Right now reading Okay For Now. A really beautiful book. The narrative voice is perfect: a tough, decent kid who somehow never learned to read, and loves to draw. I like how he talks to the reader: “which you would know why if you were paying attention.” Or, “you got that?” Or, “I bet you didn’t catch that, did you?” Or, “She called me an artist, which you probably wouldn’t have noticed if I didn’t point it out.” I fall in love with the character because of the way he talks: So what? Big deal. Terrific.
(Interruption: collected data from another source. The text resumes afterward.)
Lemma GetParameters_app amx acspath path inc object l :
  GetParameters amx acspath path inc object l =
    (l ++ (own_entries amx acspath path inc object).1, (own_entries amx acspath path inc object).2).
Proof.
  unfold own_entries, GetParameters. destruct (negb _); [cbn; by rewrite app_nil_r|]. cbv zeta.
  destruct inc, (type_id object =? 2); cbn [app fst snd]; rewrite ?app_nil_r; try done;
    (destruct (parameters object); [|cbn; by rewrite ?app_nil_r]);
    rewrite GetParameter_all_app; [rewrite (GetParameter_all_app _ _ [_])|done].
  cbn. by rewrite <- !app_assoc.
Qed.

End Growth.

(** ** The tree of the answer *)

(** The entries of an object, the error that it gives if it has no children, and
    the trees of the children *)
Inductive tree := Tree (own : list info) (outcome : Z) (subtrees : list tree).

Fixpoint flatten (t : tree) : list info :=
  match t with Tree own _ ts => own ++ concat (map flatten ts) end.

Fixpoint height (t : tree) : nat :=
  match t with Tree _ _ ts => S (max_list (map height ts)) end.

Lemma max_list_app l1 l2 : max_list (l1 ++ l2) = Nat.max (max_list l1) (max_list l2).
Proof. induction l1 as [|x l1 IH]; cbn; [done|]. rewrite IH. lia. Qed.

(** The error of the last object that was visited *)
Fixpoint error_of (t : tree) : Z :=
  match t with Tree _ e ts => fold_left (fun _ t => error_of t) ts e end.

Section Tree.

Context {L : names_library} {A : alias_library} (amx : amx_env) (acspath : cstr).

(** The description of an object, if the bus has one *)
Definition described (path : cstr) : option description :=
  match amxb_describe path with (rv, result) => if rv =? 0 then result else None end.

Definition describe_error (path : cstr) : Z :=
  if not_supported (amxb_describe path).1 then 0 else DM_ENG_INVALID_PARAMETER_NAME.

Definition sorted_children (object : description) : list cstr :=
  match children object with Some l => llist_sort String_Compare l | None => [] end.

Inductive reads : cstr -> tree -> Prop :=
| reads_failed path :
    described path = None -> reads path (Tree [] (describe_error path) [])
| reads_refused path object :
    described path = Some object -> (own_entries amx acspath path true object).2 = false ->
    reads path (Tree (own_entries amx acspath path true object).1 DM_ENG_INVALID_PARAMETER_NAME [])
| reads_object path object ts :
    described path = Some object -> (own_entries amx acspath path true object).2 = true ->
    Forall2 (fun c t => reads (child_path path c) t) (sorted_children object) ts ->
    reads path (Tree (own_entries amx acspath path true object).1 0 ts).

Lemma GetNames_described fuel nextlevel path l :
  GetNames (S fuel) amx nextlevel acspath path l =
  match described path with
  | None => Some (l, describe_error path)
  | Some object =>
      let own := own_entries amx acspath path (negb nextlevel) object in
      if negb own.2 then Some (l ++ own.1, DM_ENG_INVALID_PARAMETER_NAME)
      else if nextlevel then Some (next_level amx acspath path (sorted_children object) (l ++ own.1), 0)
      else each_child (fun c => GetNames fuel amx false acspath (child_path path c)) (sorted_children object) (l ++ own.1) 0
  end.
Proof.
  cbn [GetNames]. unfold described, describe_error. destruct (amxb_describe path) as [rv result]. cbn [fst].
  destruct (if rv =? 0 then result else None) as [object|]; [|by destruct (not_supported rv)].
  rewrite GetParameters_app. cbv zeta. cbn [fst snd]. destruct (negb _.2); [done|].
  unfold sorted_children. destruct (children object); [done|]. by destruct nextlevel.
Qed.

Lemma each_child_reads fuel path cs ts l e :
  (forall path t l, reads path t -> (height t <= fuel)%nat ->
     GetNames fuel amx false acspath path l = Some (l ++ flatten t, error_of t)) ->
  Forall2 (fun c t => reads (child_path path c) t) cs ts -> (max_list (map height ts) <= fuel)%nat ->
  each_child (fun c => GetNames fuel amx false acspath (child_path path c)) cs l e =
    Some (l ++ concat (map flatten ts), fold_left (fun _ t => error_of t) ts e).
Proof.
  intros IH H. revert l e. induction H as [|c t cs ts Hc Hf IHf]; intros l e Hh; cbn; [by rewrite app_nil_r|].
  cbn in Hh. rewrite (IH _ t) by (done || lia). rewrite IHf by lia. by rewrite app_assoc.
Qed.

Lemma GetNames_reads fuel path t l :
  reads path t -> (height t <= fuel)%nat -> GetNames fuel amx false acspath path l = Some (l ++ flatten t, error_of t).
Proof.
  revert path t l. induction fuel as [|fuel IH]; intros path t l Ht Hh; [destruct t; cbn in Hh; lia|].
  rewrite GetNames_described. destruct Ht as [path E|path object E Eo|path object ts E Eo Hts]; rewrite E.
  - cbn. by rewrite app_nil_r.
  - cbv zeta. change (negb false) with true. rewrite Eo. cbn. by rewrite app_nil_r.
  - cbv zeta. change (negb false) with true. rewrite Eo. cbn [negb].
    rewrite (each_child_reads fuel path _ ts) by (done || (cbn in Hh; lia)). cbn. by rewrite app_assoc.
Qed.

(** Objects of bounded depth *)
Context (rank : cstr -> nat) {LL : NamesLaws L}
  (Hrank : forall path object c, described path = Some object -> c ∈ default [] (children object) ->
     (rank (child_path path c) < rank path)%nat).

Lemma sorted_children_elem object c : c ∈ sorted_children object -> c ∈ default [] (children object).
Proof. unfold sorted_children. destruct (children object); [|done]. cbn. by rewrite sort_permutes. Qed.

Lemma reads_exists n path : (rank path < n)%nat -> exists t, reads path t /\ (height t <= n)%nat.
Proof.
  revert path. induction n as [|n IH]; intros path Hn; [lia|].
  destruct (described path) as [object|] eqn:E.
  2: { eexists. split; [by apply reads_failed|cbn; lia]. }
  destruct (own_entries amx acspath path true object).2 eqn:Eo.
  2: { eexists. split; [by apply reads_refused|cbn; lia]. }
  assert (H : exists ts, Forall2 (fun c t => reads (child_path path c) t) (sorted_children object) ts /\
      (max_list (map height ts) <= n)%nat).
  { pose proof (sorted_children_elem object) as Hc.
    induction (sorted_children object) as [|c cs IHc]; [exists []; split; [constructor|cbn; lia]|].
    destruct IHc as (ts & H1 & H2); [intros d Hd; apply Hc; by right|].
    destruct (IH (child_path path c)) as (t & Ht & Hh).
    { pose proof (Hrank path object c E (Hc c ltac:(left))). lia. }
    exists (t :: ts). split; [by constructor|cbn; lia]. }
  destruct H as (ts & H1 & H2). eexists. split; [by apply (reads_object path object ts)|cbn; lia].
Qed.

(** C20: on objects of bounded depth the walk below an object ends, and its list is
    the preorder of the tree of the objects below: for each object its own entries,
    then those of its children in the order of their names; its error is that
    of the last object that was visited. *)
Theorem names_in_preorder (path : cstr) (fuel : nat) (l : list info) (Hfuel : (rank path < fuel)%nat) :
  exists t, reads path t /\
    GetNames fuel amx false acspath path l = Some (l ++ flatten t, error_of t).
Proof.
  destruct (reads_exists fuel path Hfuel) as (t & Ht & Hh). exists t. split; [done|]. by apply GetNames_reads.
Qed.

(** Only the last child in the order of the names decides whether an object
    is reported as failed: a failure of any other object below it is
    forgotten, its names are missing in the list, and the request succeeds if the
    last one does. *)
Theorem failed_child_forgotten (path : cstr) (object : description) (cs : list cstr) (c : cstr) (l : list info)
    (fuel : nat) (Hfuel : (rank path < fuel)%nat) (Hd : described path = Some object)
    (Ho : (own_entries amx acspath path true object).2 = true) (Hc : sorted_children object = cs ++ [c]) :
  exists names_before names error,
    GetNames (pred fuel) amx false acspath (child_path path c) [] = Some (names, error) /\
    GetNames fuel amx false acspath path l = Some (l ++ names_before ++ names, error).
Proof.
  destruct (reads_exists fuel path Hfuel) as (t & Ht & Hh). destruct fuel as [|fuel]; [lia|].
  inversion Ht as [? E|? ? E Eo|path' object' ts E Eo Hts]; subst.
  - by rewrite Hd in E.
  - rewrite Hd in E. injection E as <-. by rewrite Ho in Eo.
  - rewrite Hd in E. injection E as <-. rewrite Hc in Hts.
    apply Forall2_app_inv_l in Hts as (ts1 & ts2 & H1 & H2 & ->). inversion H2 as [|? t' ? ? Ht' Hnil]; subst.
    inversion Hnil; subst. cbn [height] in Hh. rewrite map_app, max_list_app in Hh. cbn in Hh.
    exists ((own_entries amx acspath path true object).1 ++ concat (map flatten ts1)), (flatten t'), (error_of t').
    split; [exact (GetNames_reads fuel _ t' [] Ht' ltac:(lia))|].
    rewrite (GetNames_reads (S fuel) path _ l Ht) by (cbn; rewrite map_app, max_list_app; cbn; lia).
    cbn [flatten error_of]. rewrite fold_left_app, map_app, concat_app. cbn. rewrite app_nil_r. by rewrite <- !app_assoc.
Qed.
(** A value in an answer belongs to a parameter of the bus. *)
Lemma path_values_elem amx path v :
  v ∈ path_values amx path ->
  let path := root_if_empty path in
  exists objs key params x,
    (amxb_get path (if EndsWithDot path then 20 else 0)).2 = Some objs /\
    (key, params) ∈ (if EndsWithDot path then filter_resp (get_vfilters path) objs else objs) /\ x ∈ params /\
    v = parse_parameter described_type amx path key x /\ allowed (get_vfilters path) path = true.
Proof.
  cbv zeta. unfold path_values, GetValues, ParseValues. cbv zeta. set (p := root_if_empty path).
  destruct (allowed (get_vfilters p) p) eqn:Ea; cbn [negb]; [|by intros ?%elem_of_nil].
  destruct (amxb_get p _) as [ret r] eqn:Er. cbn [fst snd].
  destruct (_ && _); [by intros ?%elem_of_nil|]. destruct (negb (ret =? 0)); [by intros ?%elem_of_nil|].
  cbn [fst app]. unfold parse_objects. intros Hv.
  apply list_elem_of_In, in_concat in Hv as (l & Hl & Hv).
  apply in_map_iff in Hl as ([key params] & <- & Hl). apply in_map_iff in Hv as (x & <- & Hx).
  destruct r as [objs|]; [|destruct (EndsWithDot p); destruct Hl].
  exists objs, key, params, x. rewrite !list_elem_of_In. split_and!; [done| |done..].
  by destruct (EndsWithDot p).
Qed.

Context {LL : ValuesLaws L}.

(** The values of a partial path are only those that the access rules let the
    ACS read, however the bus answers; a path of a parameter is tested as it was
    written, so that a wildcard in it is not resolved before the test. *)
Theorem values_permitted (amx : amx_env) (names : list cstr) (l : list pvs) (error : Z) (v : pvs)
    (H : DM_ENG_Device_GetParameterValues amx names [] = (l, error)) (Hv : v ∈ l) :
  exists path key name,
    path ∈ map root_if_empty names /\ pname v = shown_path amx path (key ++ name) /\
    allowed (get_vfilters path) path = true /\
    (EndsWithDot path = true -> allowed (get_vfilters path) (key ++ name) = true).
Proof.
  pose proof (values_all_or_nothing amx names) as Hr. cbv zeta in Hr. rewrite H in Hr.
  destruct (CheckSystem amx); [|injection Hr as -> _; by apply elem_of_nil in Hv].
  destruct (List.find _ names); injection Hr as -> _; [by apply elem_of_nil in Hv|].
  apply list_elem_of_In, in_concat in Hv as (vs & Hvs & Hv). apply in_map_iff in Hvs as (p & <- & Hp).
  apply list_elem_of_In, path_values_elem in Hv as (objs & key & params & x & _ & Ho & Hx & -> & Ha).
  exists (root_if_empty p), key, x.1. split_and!; [by apply list_elem_of_In, in_map|done|done|].
  intros E. rewrite E in Ho. by eapply filter_keeps.
Qed.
What does that teach me? Get out of the character’s way? Don’t explain everything? Don’t worry so much about making sense? Your character has an affair. He doesn’t think, I’m sick of my wife, but I’m too cowardly to leave so maybe I can give myself a tiny vacation by flirting with this woman. No. He thinks about the dress she had on, the way it caught on the back of her calf, and the run in her stocking that she didn’t even notice. His wife would never leave the house like that, with a wrinkled dress and a torn stocking. She would feel contempt for the woman who did.

In the end, the only thing that matters is how long you stay at it. By how long I mean biographically, like, years, and I also mean how many hours in a day, like from when you get up to when you go to bed. I’ve been at it for an embarrassing number of years, but I still have trouble with the daily part. Fifteen minutes can often seem overwhelming. The problem is, nobody gets to be a professional tennis player on fifteen minutes a day. Forget professional tennis player. Nobody gets a job in a pro shop on fifteen minutes a day.